Journal time. October 2012 issue of Plastic and Reconstructive Surgery Journal was full of interesting studies as always. This one really drew my attention. “Differentiating Fat Necrosis from Recurrent Malignancy in Fat Grafted Breasts: An Imaging Classification system to Guide Management.
English translation:
When you transfer fat to a breast, the newly transferred fat can die. When fat dies it can form a calcification. This tends to be a microcalcification- you can’t feel it, but you see it on mammogram. A big issue with fat transfer in patients with a strong family history of breast cancer, a personal history of breast cancer, or issues with breast imaging, is if you do fat transfer and get calcifications or palpable masses, how can you tell what calcifications are from the fat transfer and which ones could mean breast cancer?
Big issue. This is why fat transfer to the breast had not been done for so long. So this study is looking at the films
Is there a way to create a standard for mammograms to distinguish
which lesions are benign (not cancer) from malignant (cancer) after fat grafting?
Study:
- 286 breast reconstruction patients who had fat grafting from 2006-2011
- anyone with imaging of clinically palpable masses was evaluated
- these images were reviewed by a blinded radiologist
- Lesions were classified using a standard radiology ultrasound lexicon
- solid mass, hypoechoic
- solid mass, isoechoic
- solid mass, hyperechoic
- solid mass complex echogenicity ******
- anechoic mass with posterior acoustic enhancement
- cystic mass with internal echoes
- negative
- These images were correlated with histology/pathology results
Findings?
- Only the solid mass with complex echogenicity was found to be a cancer. This mass also showed vascularity and angular margins on ultrasound.

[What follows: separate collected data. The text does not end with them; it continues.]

Lemma tied_pool_results (maxResults : Z) :
  (0 <= maxResults)%Z ->
  findSimilar (HashData.mk (Some "ab"%string) None None None)
    [("b"%string, HashData.mk (Some "a0"%string) None None None);
     ("a"%string, HashData.mk (Some "a0"%string) None None None);
     ("c"%string, HashData.mk (Some "ab"%string) None None None)]
    0 maxResults None None
  = firstn (Z.to_nat maxResults)
           [mkResult "c" (0.6 * (1 - 0 / 256) + 0.4 * 0);
            mkResult "b" (0.6 * (1 - 3 / 256) + 0.4 * 0);
            mkResult "a" (0.6 * (1 - 3 / 256) + 0.4 * 0)].
Proof.
  intros Hmax. unfold findSimilar. fold (search_mode None).
  cbn [JsObject.keys map fst].
  rewrite tied_pool_loop. rewrite slice0_nonneg by exact Hmax. f_equal.
  cbn [Js.sort Js.sort_insert score].
  repeat match goal with
  | |- context [Rlt_dec ?x ?y] =>
      destruct (Rlt_dec x y); try lra; cbn [Js.sort_insert score]
  end.
  reflexivity.
Qed.
(** * bubbletea (boba): runtime loop and cancelable input readers

    A shallow embedding of [boba.go], [inputreader_select.go] and
    [inputreader_linux.go].

    - Go strings are byte strings: [string] of the Standard Library.
    - [error] values are an inductive type with the sentinels the readers
      compare against ([errCanceled], [unix.Errno]) and the two shapes
      [fmt.Errorf] builds (with and without [%w]).
    - Descriptors are [Z]; [uintptr] to [int] and to [int32] conversions have
      their wrap-around written out.
    - System calls are answered by an environment: every function that
      performs one takes the answer as an argument and logs the call in a
      trace, in program order.
    - The goroutines of [Program.Start] and its unbuffered channels are a
      step relation on a system state; a send and its receive are one
      rendezvous step. *)

From Stdlib Require Import ZArith List String Ascii Bool Lia DecimalString.
Set Warnings "-register-all".
Import ListNotations.
Open Scope string_scope.

(** ** Strings: the two functions of Go's [strings] package that [render] calls *)

Module strings.

(** Does [p] start [s]? *)
Fixpoint HasPrefix (s p : string) {struct p} : bool :=
  match p, s with
  | EmptyString, _ => true
  | String a p', String b s' => Ascii.eqb a b && HasPrefix s' p'
  | String _ _, EmptyString => false
  end.

(** [skip] is the number of bytes of the current match still to be passed
    over: matches do not overlap. *)
Fixpoint Count_from (skip : nat) (s substr : string) : nat :=
  match s with
  | EmptyString => 0
  | String _ s' =>
      match skip with
      | S k => Count_from k s' substr
      | O =>
          if HasPrefix s substr
          then S (Count_from (String.length substr - 1) s' substr)
          else Count_from 0 s' substr
      end
  end.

- IF there was no vascularity and IF the margins were circumscribed, the negative predictive value for malignancy was 100%
- Follow up done by ultrasound on lesions done at 6 months showed NO CHANGE in vascularity or size
So, they conclude ultrasound analysis and a standardized classification system is reliable at telling the difference between benign fat necrosis and a malignant breast cancer after patients have had breast reconstruction using fat transfer.

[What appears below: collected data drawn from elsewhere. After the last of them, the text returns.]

(** * The Dataset reconciler of dataset-controller

    A shallow embedding of [internal/controller/dataset_controller.go] and of
    [pkg/config], and the properties of the specification that concern them.

    The reconciler talks to three kinds of collaborators that live outside the
    repository: the cluster state store (controller-runtime's client), the
    process environment (files, environment variables) and a few library
    functions (template renderer, YAML decoder, JSON decoder, owner-reference
    helper).  The store is an interface ([Client]); the rest of the
    environment is a record of functions ([Env]); the library functions whose
    behaviour a property depends on are modelled after their Go
    implementation.  Logging calls ([r.Log.*]) have no effect on control flow
    and are left out, and so is [SetupWithManager], which only registers the
    reconciler and its event filter. *)

From stdpp Require Import gmap strings list fin_maps pretty.
From Stdlib Require Import Ascii String.

Local Open Scope string_scope.
Local Open Scope list_scope.

(** ** Errors *)

(** Reasons of a Kubernetes API [StatusError] that the model distinguishes. *)
Inductive StatusReason : Type :=
  | StatusReasonNotFound
  | StatusReasonAlreadyExists
  | StatusReasonConflict
  | StatusReasonForbidden
  | StatusReasonInvalid.

(** A Go [error] value that is not nil, by the package that builds it. *)
Inductive error : Type :=
  | StatusError (reason : StatusReason) (message : string)
      (* k8s.io/apimachinery/pkg/api/errors *)
  | SyntaxError
      (* encoding/json: the text is not JSON *)
  | UnmarshalTypeError (value : string)
      (* encoding/json: a JSON value of kind [value] does not fit the Go type *)
  | PathError (op path : string)
      (* os *)
  | GenericError (msg : string).
      (* fmt.Errorf, errors.New and the like *)

(** A Go result pair [(a, err)] of which exactly one side is meaningful. *)
Inductive Result (A : Type) : Type :=
  | Ok (a : A)
  | Err (err : error).
Arguments Ok {A} a.
Arguments Err {A} err.

#[global] Instance StatusReason_eq_dec : EqDecision StatusReason.
Proof. solve_decision. Defined.
#[global] Instance error_eq_dec : EqDecision error.
Proof. solve_decision. Defined.

(** [apierrors.IsNotFound]: the error is an API status with reason NotFound. *)
Definition apierrors_IsNotFound (err : error) : bool :=
  match err with
  | StatusError StatusReasonNotFound _ => true
  | _ => false
  end.

(** [client.IgnoreNotFound]: nil for a not-found error, the error otherwise.
    The argument is a non-nil error here: both call sites are inside
    [if err != nil]. *)
Definition IgnoreNotFound (err : error) : option error :=
  if apierrors_IsNotFound err then None else Some err.

(** ** Generic values *)

(** What [encoding/json] stores in an [interface{}], and the payload of an
    unstructured document.  A number keeps its literal (Go stores a float64);
    a nested object keeps its members in source order. *)
#[local] Set Warnings "-register-all".
Inductive Value : Type :=
  | VNull
  | VBool (b : bool)
  | VNumber (literal : string)
  | VString (s : string)
  | VArray (elems : list Value)
  | VObject (members : list (string * Value)).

This study was done on palpable masses.
The authors suggest if doing fat transfer in someone who has a history of breast cancer, follow up should be done at regular intervals, with ultrasound analysis and an objective classification of the palpable lesion, and integrated care by a team of the patient, an experienced radiologist, a breast surgeon, and the plastic surgeon.
I applaud this study and those like it. We need to keep demonstrating patient safety is not compromised for improved aesthetic results. Fat transfer, to be widely accepted as a breast cancer reconstructive technique, needs to continue to alleviate concerns of risk. This study shows a simple classification framework can help distinguish benign masses from recurrent cancer.